When Maria started losing her vision, she didn't know that silent changes had been happening inside her brain for years. Multiple sclerosis had been quietly damaging her nervous system long before she felt anything wrong. By the time doctors finally put a name to her illness, the disease had already done permanent damage.
That story could soon become less common, thanks to a major shift in how doctors diagnose multiple sclerosis. In 2024, the international guidelines doctors use to identify the disease — called the McDonald criteria — received their most significant overhaul in a decade. The changes now make it possible to detect MS before symptoms even appear.
Dr. Jiwon Oh, director of the BARLO MS Centre at St. Michael's Hospital in Toronto, was among the experts who helped rewrite these guidelines. Now she and nearly 30 of the world's leading MS clinicians have published a commentary in the journal Nature Medicine, breaking down what the changes mean and what comes next.
"The 2024 revisions were the biggest change ever made to the most fundamental criteria in our field, all aimed at improving outcomes for people with MS," Oh said.
For decades, diagnosing MS meant waiting. Patients had to experience multiple flare-ups — waves of symptoms like numbness, vision problems, or weakness — before doctors could confirm the disease. That meant years of uncertainty while damage accumulated silently.

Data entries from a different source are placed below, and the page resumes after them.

Definition initialProducts : list Product.t :=
  [ Product.mk "1" "Classic Leather Wallet" 2500
      "https://picsum.photos/seed/product1/400/300"
      "A high-quality classic leather wallet with multiple compartments.";
    Product.mk "2" "Modern Smartwatch DX" 15000
      "https://picsum.photos/seed/product2/400/300"
      "Stay connected with this sleek and feature-rich smartwatch.";
    Product.mk "3" "Wireless Bluetooth Headphones" 7000
      "https://picsum.photos/seed/product3/400/300"
      "Immersive sound quality with long-lasting battery life.";
    Product.mk "4" "Ergonomic Office Chair" 22000
      "https://picsum.photos/seed/product4/400/300"
      "Comfortable and supportive chair for long working hours.";
    Product.mk "5" "Portable Coffee Maker" 4500
      "https://picsum.photos/seed/product5/400/300"
      "Enjoy fresh coffee anywhere with this portable maker.";
    Product.mk "6" "Yoga Mat Premium" 3000
      "https://picsum.photos/seed/product6/400/300"
      "Non-slip and eco-friendly yoga mat for your practice." ].

(** [n.toString()] for an integral number of magnitude below 10^21, as
    every clock reading is: its decimal numeral. *)
Definition toString (n : Z) : string := NilZero.string_of_int (Z.to_int n).

(** ** The store and its setters *)

(** The four [useLocalStorage] cells of [AppProvider]. *)
Record Store : Type := mkStore
  { isAdmin : bool;
    products : list Product.t;
    cart : list CartItem.t;
    orders : list Order.t }.

(** Defaults used when the storage holds nothing. *)
Definition initialStore : Store :=
  {| isAdmin := false; products := initialProducts; cart := []; orders := [] |}.

(** [React.SetStateAction<T>]: a new value, or a function of the old one. *)
Inductive SetStateAction (T : Type) : Type :=
| Value (v : T)
| Updater (f : T -> T).
Arguments Value {T} v.
Arguments Updater {T} f.

(** [value instanceof Function ? value(storedValue) : value] *)
Definition valueToStore {T : Type} (value : SetStateAction T) (storedValue : T) : T :=
  match value with
  | Value v => v
  | Updater f => f storedValue
  end.

(** An operation of the provider reads the snapshot of its render and
    accumulates the next content of the cells. *)
Definition Action (A : Type) : Type := Store -> Store -> A * Store.

Definition ret {A : Type} (a : A) : Action A := fun _ next => (a, next).

Definition bind {A B : Type} (m : Action A) (k : A -> Action B) : Action B :=
  fun snapshot next => let (a, next') := m snapshot next in k a snapshot next'.

Notation "m ;; k" := (bind m (fun _ => k))
  (at level 61, right associativity).

(** Calling an operation from an event handler of the rendered tree. *)
Definition call {A : Type} (m : Action A) (s : Store) : A * Store := m s s.
Definition result {A : Type} (m : Action A) (s : Store) : A := fst (call m s).
Definition exec {A : Type} (m : Action A) (s : Store) : Store := snd (call m s).

Definition setIsAdmin (value : SetStateAction bool) : Action unit :=
  fun snapshot next =>
    (tt, {| isAdmin := valueToStore value (isAdmin snapshot);
            products := products next;
            cart := cart next;
            orders := orders next |}).

Definition setProducts (value : SetStateAction (list Product.t)) : Action unit :=
  fun snapshot next =>
    (tt, {| isAdmin := isAdmin next;
            products := valueToStore value (products snapshot);
            cart := cart next;
            orders := orders next |}).

Definition setCart (value : SetStateAction (list CartItem.t)) : Action unit :=
  fun snapshot next =>
    (tt, {| isAdmin := isAdmin next;
            products := products next;
            cart := valueToStore value (cart snapshot);
            orders := orders next |}).

Definition setOrders (value : SetStateAction (list Order.t)) : Action unit :=
  fun snapshot next =>
    (tt, {| isAdmin := isAdmin next;
            products := products next;
            cart := cart next;
            orders := valueToStore value (orders snapshot) |}).

(** ** Operations of [AppProvider] *)

(** Auth logic *)
Definition login (email pass : string) : Action bool :=
  if ((email =? ADMIN_EMAIL)%string && (pass =? ADMIN_PASSWORD)%string)%bool
  then setIsAdmin (Value true) ;; ret true
  else ret false.

Definition logout : Action unit := setIsAdmin (Value false).

(** Product logic; [now] is the reading of [Date.now()]. *)
Definition newProduct (now : Z) (productData : ProductData.t) : Product.t :=
  {| Product.id := toString now;
     Product.name := ProductData.name productData;
     Product.price := ProductData.price productData;
     Product.image := ProductData.image productData;
     Product.description := ProductData.description productData |}.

The 2024 changes flip that approach. Doctors can now check the optic nerve — the pathway connecting the eye to the brain — as a key place to spot MS. Newer spinal fluid tests, more widely available than before, offer another confirmation tool. Advanced MRI scans can distinguish MS from other conditions that historically looked similar, reducing the chance of confusing it with something else.
The shift reflects a deeper change in how scientists understand the disease. Rather than treating MS as separate subtypes, research increasingly shows it as one spectrum where both relapses and progression happen together in most people. The new criteria reflect that thinking with a single framework for diagnosis, regardless of a patient's age or how the disease shows up.
Oh and her colleagues caution that catching MS earlier isn't without risks. Loosening criteria can sometimes mean misdiagnosing people who don't have MS. The commentary outlines safeguards: requiring MRI confirmation whenever possible, using very specific new imaging tools, and adding extra checks for children and older adults where mistakes are more likely.
Access remains uneven. Some newer diagnostic tools need specialized equipment and expertise not available in every hospital or country. The commentary calls for better ways to predict how each person's disease will progress and for faster clinical trials so new treatments reach patients sooner.
But for people like Maria, the direction is clear. The goal isn't just to name the disease earlier — it's to give people more time to act before it takes its toll.